Exercise instructions: When the line with "destruct Hok as" appears below, start repeating lines exactly, and keep going through the line with "- intros fd' [_"; add nothing outside that span.

[Saved entries]
(** Any client may be marked as being handled. *)
Lemma loop_ok_dirty base tk k d l fd : loop_ok base None tk k d l -> loop_ok base (Some fd) tk k d l.
Proof.
  intros []; split; auto.
  intros fd' s Hl. apply (client_ok_view (view k) _ _ _ _ _ tk _ _ _ _ _ (ok_clients0 fd' s Hl)); auto; lia.
Qed.

(** Erasing a connection. *)
Lemma erase_ok base tk k d l fd k' l' :
  loop_ok base (Some fd) tk k d l -> is_Some (connections_ l !! fd) ->
  erase_connection k l fd = (k', l') ->
  loop_ok base None tk k' d l' /\ l' = set_connections (delete fd (connections_ l)) l.
Proof.
  intros Hok [s Hs]; unfold erase_connection; rewrite Hs; intros E; simplify_eq. split; [|done].
  pose proof (ok_clients _ _ _ _ _ _ Hok fd s Hs) as [[Hpos Hfd] _ _ _ _ _ _].
  pose proof (ok_apart _ _ _ _ _ _ Hok fd ltac:(eauto)) as Hnb.
  assert (Ev : view (destruct_socket k (socket_ (connection s))) = close_fd fd (view k)).
  { unfold Connection.fd in Hfd. rewrite destruct_socket_view, Hfd; [done|].
    unfold Socket.valid, Socket.fd in *; lia. }
  destruct Hok as [Hsv Hep (Hb1 & Hb2 & Hb3) Hpt Hl Hopen Hap Hint Hcl Hids Hnx Hcome Htasks Hstr Htk]; split; simpl; auto.
  - apply (service_ok_kernel k); [done|]. rewrite Ev; simpl. rewrite lookup_delete_ne; [done|congruence].
  - intros fd'; rewrite Ev; unfold is_open in *; simpl.
    rewrite !lookup_delete_is_Some, Hopen. split; [tauto|].
    intros [Hb|[? ?]]; [split; [congruence|by left]|split; [done|by right]].
  - intros fd' [_ Hx]%lookup_delete_is_Some; auto.
  - intros fd' _; rewrite Ev, wanted_lookup, interest_close_fd by congruence; simpl.
    destruct (decide (fd' = fd)) as [->|Hne].
    + rewrite decide_False by (intros [->| ->]; done). by rewrite lookup_delete_eq.
    + rewrite Hint, wanted_lookup, lookup_delete_ne by congruence. done.
  - intros fd' s' [Hne Hs']%lookup_delete_Some. rewrite Ev.
    apply (client_ok_view (view k) _ _ _ _ _ tk _ _ _ _ _ (Hcl fd' s' Hs')); auto; [| |lia|].
    + unfold outbound; simpl. by rewrite lookup_delete_ne.
    + unfold incoming; simpl. by rewrite lookup_delete_ne.
    + rewrite !bool_decide_eq_false. congruence.
  - intros fd1 fd2 s1 s2 [_ H1]%lookup_delete_Some [_ H2]%lookup_delete_Some; eauto.
  - by rewrite Ev.
  - by rewrite Ev.
Qed.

Result of this task:
  destruct Hok as [Hsv Hep (Hb1 & Hb2 & Hb3) Hpt Hl Hopen Hap Hint Hcl Hids Hnx Hcome Htasks Hstr Htk]; split; simpl; auto.
  - apply (service_ok_kernel k); [done|]. rewrite Ev; simpl. rewrite lookup_delete_ne; [done|congruence].
  - intros fd'; rewrite Ev; unfold is_open in *; simpl.
    rewrite !lookup_delete_is_Some, Hopen. split; [tauto|].
    intros [Hb|[? ?]]; [split; [congruence|by left]|split; [done|by right]].
  - intros fd' [_ Hx]%lookup_delete_is_Some; auto.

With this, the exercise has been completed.